Ok, that's more like it. From this we can infer that for the same use case one would use uniq, runiq takes roughly 42% of the time to complete, and requires only 53% of the memory (although memory here is so low that it doesn't really matter anyway). That's great! We cover the uniq case just fine.

Unsorted Data

Based on the slight detour we took above, you might be able to guess already what the results here might look like. In addition to testing against sort -u, I am also going to compare against a couple of other tools in this section;

  • neek - a node.js implementation of a similar tool I made a long time ago
  • uq - a similar tool (also written in Rust) designed to replace sort | uniq

I might add more comparisons in future, but for now these will suffice for the purpose of this post. There results of runiq below represent a number of flags and configuration options, as well as the defaults. Results are as follows (again over multiple runs):

| Tool  | Flags     | Time Taken | Peak Memory |
|-------|-----------|------------|-------------|
| neek  | N/A       | 55.8s      | 313MB       |
| sort  | -u        | 595s       | 9.07GB      |
| uq    | N/A       | 32.3s      | 1.66GB      |
| runiq | -f digest | 25.3s      | 64.6MB      |
| runiq | -f naive  | 32.2s      | 1.62GB      |
| runiq | -f bloom  | 44.5s      | 13MB        |

The results are pretty fantastic (and demonstrate why I felt something better could be done initially). The sort -u implementation requires a whopping 9GB of memory to run, and takes 10 minutes to complete. This is beaten by all filters runiq offers, with the default (digest) taking only ~4% of the time to complete and requiring a miniscule 0.7% of the memory. The other tools aren't far off in terms of execution time, but the memory use is still quite high (although not terrible).

Design & Reasoning

The default filtering mechanism for runiq requires little memory as it uses hashes to determine uniqueness, and so only a single usize is stored to represent a unique entry. This is in contrast to other tools where the entry itself is stored, and thus memory is rather drastically increased. The xxhash64 algorithm is used to generate hashes due to being sufficiently fast, whilst staying resistant to collisions (which is why it's safe to make the default).

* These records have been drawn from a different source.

(** The runs from one depth to another, none at the modulus cap and none close
    enough. *)
Inductive too_coarse : Z -> S -> Z -> S -> Prop :=
| too_coarse_refl d s : too_coarse d s d s
| too_coarse_step d s e s1 d' s2 :
    runAtDepth d s = (Ok (e, false), s1) -> fleb e (Tolerance p) = false -> too_coarse (d + 1) s1 d' s2 -> too_coarse d s d' s2.

(** How a sweep that has come to depth [d] in state [s] ends. *)
Definition sweep_ends (d : Z) (s : S) (r : CalibrationResult * option GoError) (s' : S) : Prop :=
  (MaxDepth p < d /\ s' = s /\ Passed r.1 = false /\ r.2 = None) \/
  (d <= MaxDepth p /\
   ((exists e, runAtDepth d s = (Err e, s') /\ Passed r.1 = false /\ r.2 <> None) \/
    (exists e, runAtDepth d s = (Ok (e, true), s') /\ Passed r.1 = false /\ r.2 <> None) \/
    (exists e, runAtDepth d s = (Ok (e, false), s') /\ fleb e (Tolerance p) = true /\
               Passed r.1 = true /\ res_Depth r.1 = d /\ fleb (AchievedAbsError r.1) (Tolerance p) = true /\ r.2 = None))).

Lemma with_error_le res e :
  fleb e (Tolerance p) = true -> fleb (AchievedAbsError (with_error res e)) (Tolerance p) = true \/ is_nan (AchievedAbsError res) = true.
Proof.
  intros He. unfold with_error. cbn. destruct (fltb e (AchievedAbsError res)) eqn:Hl; [by left|].
  destruct (is_nan (AchievedAbsError res)) eqn:Hn; [by right|left].
  assert (is_nan e = false) as Hen. { by destruct e. }
  apply (fleb_trans _ e); [|done]. by apply fltb_false_fleb.
Qed.

Lemma with_error_not_nan res e : is_nan (AchievedAbsError res) = false -> is_nan (AchievedAbsError (with_error res e)) = false.
Proof.
  intros Hn. unfold with_error. cbn. destruct (fltb e (AchievedAbsError res)) eqn:Hl; [|done].
  apply fltb_fleb in Hl. by destruct e.
Qed.

Lemma sweep_from_spec fuel depth res s :
  (forall d s w s', runAtDepth d s <> (Panic w, s')) ->
  0 <= depth -> MaxDepth p < 2 ^ 32 - 1 -> MaxDepth p - depth + 2 <= Z.of_nat fuel -> (0 < fuel)%nat ->
  Passed res = false -> is_nan (AchievedAbsError res) = false ->
  exists r s' d s1, sweep_from p runAtDepth fuel depth res s = (Ok (Some r), s') /\
    too_coarse depth s d s1 /\ depth <= d /\ sweep_ends d s1 r s'.
Proof.
  intros Hp. revert depth res s. induction fuel as [|fuel IH]; intros depth res s H0 Hm Hf Hpos Hr Hn; [lia|].
  cbn [sweep_from]. destruct (Z.leb_spec depth (MaxDepth p)) as [Hle|Hgt].
  - destruct (runAtDepth depth s) as [[[e hit]|e|w] s1] eqn:E.
    + destruct hit.
      { do 4 eexists. split; [reflexivity|]. split; [constructor|]. split; [lia|]. right. split; [done|]. right. left. by exists e. }
      destruct (fleb e (Tolerance p)) eqn:He.
      { do 4 eexists. split; [reflexivity|]. split; [constructor|]. split; [lia|]. right. split; [done|]. right. right. exists e.
        split_and!; try done. destruct (with_error_le res e He) as [?|?]; [done|congruence]. }
      rewrite Z.mod_small by lia.
      destruct (IH (depth + 1) (with_error res e) s1) as (r & s' & d & s2 & Hs & Ht & Hd & He'); [lia..|done|by apply with_error_not_nan|].
      exists r, s', d, s2. split_and!; [done| |lia|done]. by eapply too_coarse_step.
    + do 4 eexists. split; [reflexivity|]. split; [constructor|]. split; [lia|]. right. split; [done|]. left. by exists e.
    + by destruct (Hp depth s w s1).
  - do 4 eexists. split; [reflexivity|]. split; [constructor|]. split; [lia|]. by left.
Qed.

(** C39. With a largest depth below [2^32 - 1] the sweep ends, and it runs the
    depths in order: it passes at the first depth whose error is within the
    tolerance, with that depth and an error within the tolerance, stops with an
    error at the first run that fails or hits the modulus cap, and reports not
    passed when no depth was accurate enough. *)
Theorem sweep_spec fuel s :
  (forall d s w s', runAtDepth d s <> (Panic w, s')) ->
  0 <= StartDepth p -> MaxDepth p < 2 ^ 32 - 1 -> Z.max 1 (MaxDepth p - StartDepth p + 2) <= Z.of_nat fuel ->
  exists r s' d s1, sweep p runAtDepth fuel s = (Ok (Some r), s') /\
    too_coarse (StartDepth p) s d s1 /\ StartDepth p <= d /\ sweep_ends d s1 r s'.
Proof. intros Hp H0 Hm Hf. apply sweep_from_spec; [done|lia..|done|done]. Qed.

(** At the largest uint32 the sweep never ends when no depth is accurate. *)
Lemma sweep_diverges fuel depth res s :
  (forall d s, exists e s', runAtDepth d s = (Ok (e, false), s') /\ fleb e (Tolerance p) = false) ->
  MaxDepth p = 2 ^ 32 - 1 -> 0 <= depth < 2 ^ 32 -> (sweep_from p runAtDepth fuel depth res s).1 = Ok None.
Proof.
  intros Hr Hm. revert depth res s. induction fuel as [|fuel IH]; intros depth res s Hd; [done|]. cbn [sweep_from].
  rewrite (proj2 (Z.leb_le depth (MaxDepth p))) by lia. destruct (Hr depth s) as (e & s' & -> & ->).
  apply IH. apply Z.mod_pos_bound. lia.
Qed.
End SweepSpec.

(** ** The error of a result bounds every slot *)

Lemma worst_of_not_nan l worst : is_nan worst = false -> is_nan (foldl worst_of worst l) = false.
Proof.
  revert worst. induction l as [|gw l IH]; intros worst Hw; [done|]. cbn [foldl]. apply IH. unfold worst_of, fgtb; change SpecFloat.SFltb with fltb; cbn zeta.
  destruct (fltb worst (fabs (fsub gw.1 gw.2))) eqn:E; [|done]. apply fltb_fleb in E.
  destruct (fabs (fsub gw.1 gw.2)); [done|done| |done]. by rewrite fleb_nan_r in E.
Qed.

Lemma worst_of_ge l worst : is_nan worst = false -> fleb worst (foldl worst_of worst l) = true.
Proof.
  revert worst. induction l as [|gw l IH]; intros worst Hw; [by apply fleb_refl|]. cbn [foldl].
  assert (is_nan (worst_of worst gw) = false) as Hn by apply (worst_of_not_nan [gw] worst Hw).
  apply (fleb_trans _ (worst_of worst gw)); [|by apply IH]. unfold worst_of, fgtb; change SpecFloat.SFltb with fltb; cbn zeta.
  destruct (fltb worst (fabs (fsub gw.1 gw.2))) eqn:E; [by apply fltb_fleb|by apply fleb_refl].
Qed.

(** C40. Every slot that both vectors have differs by at most the error that is
    compared with the tolerance, unless the difference is not a number. *)
Theorem maxSlotAbsError_bound got want i g w :
  got !! i = Some g -> want !! i = Some w -> is_nan (fsub g w) = false ->
  fleb (fabs (fsub g w)) (maxSlotAbsError got want) = true.
Proof.
  unfold maxSlotAbsError. assert (is_nan f0 = false) as H0 by done. revert H0. generalize f0 as worst.
  revert i got want. induction i as [|i IH]; intros [|g' got] [|w' want] worst H0 Hg Hw Hn; try done.
  - injection Hg as ->. injection Hw as ->. cbn [zip zip_with foldl].
    assert (is_nan (worst_of worst (g, w)) = false) as Hn' by apply (worst_of_not_nan [(g, w)] worst H0).
    apply (fleb_trans _ (worst_of worst (g, w))); [|by apply worst_of_ge].
    assert (is_nan (fabs (fsub g w)) = false) as Ha by (by destruct (fsub g w)).
    unfold worst_of, fgtb; change SpecFloat.SFltb with fltb; cbn zeta. cbn [fst snd]. destruct (fltb worst (fabs (fsub g w))) eqn:E; [by apply fleb_refl|by apply fltb_false_fleb].
  - cbn [zip zip_with foldl]. apply (IH got want); [|done..]. apply (worst_of_not_nan [(g', w')] worst H0).
Qed.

Collisions are naturally possible in theory, regardless of likelihood. If you'd rather use raw values for comparisons, you can toggle this on using the -f flag with a value of naive. This will use a simple filtering mechanism to skip over the hashing and store the raw value instead. This increases memory, and appears to behave more like the filtering used by uq above (around ~1.6GB when tested).

It is the intent to add other filters in future based on the required level of accuracy, but at the time of writing the available filters are naive, digest, bloom and sorted, with digest being the default.

Interface

The CLI is very simple for the time being (and was created using clap for those interested).

runiq 0.1.0
An efficient way to filter duplicate lines from input, à la uniq.

USAGE:
    runiq [FLAGS] [OPTIONS] <inputs>...

FLAGS:
    -h, --help          Prints help information
    -i, --invert        Prints duplicates instead of uniques
    -s, --statistics    Prints statistics instead of entries
    -V, --version       Prints version information

OPTIONS:
    -f, --filter <filter>    Filter to use to determine uniqueness

ARGS:
    <inputs>...    Input sources to filter

There are a couple of flags which might be useful; the first is the --invert flag which flips the conditions to only print the duplicates, rather than the uniques - handy if you're trying to locate the source of duplication. There's also the --statistics flag which skips printing altogether and dumps some general counters to the terminal instead, if you're interested in the general distribution.

There are several ways to filter uniques, and so runiq offers the aforementioned -f flag to customize which type of filtering is used at runtime. There are currently three filtering types, all of which are discussed above. More will be added in future as appropriate, so feel free to contribute ideas :).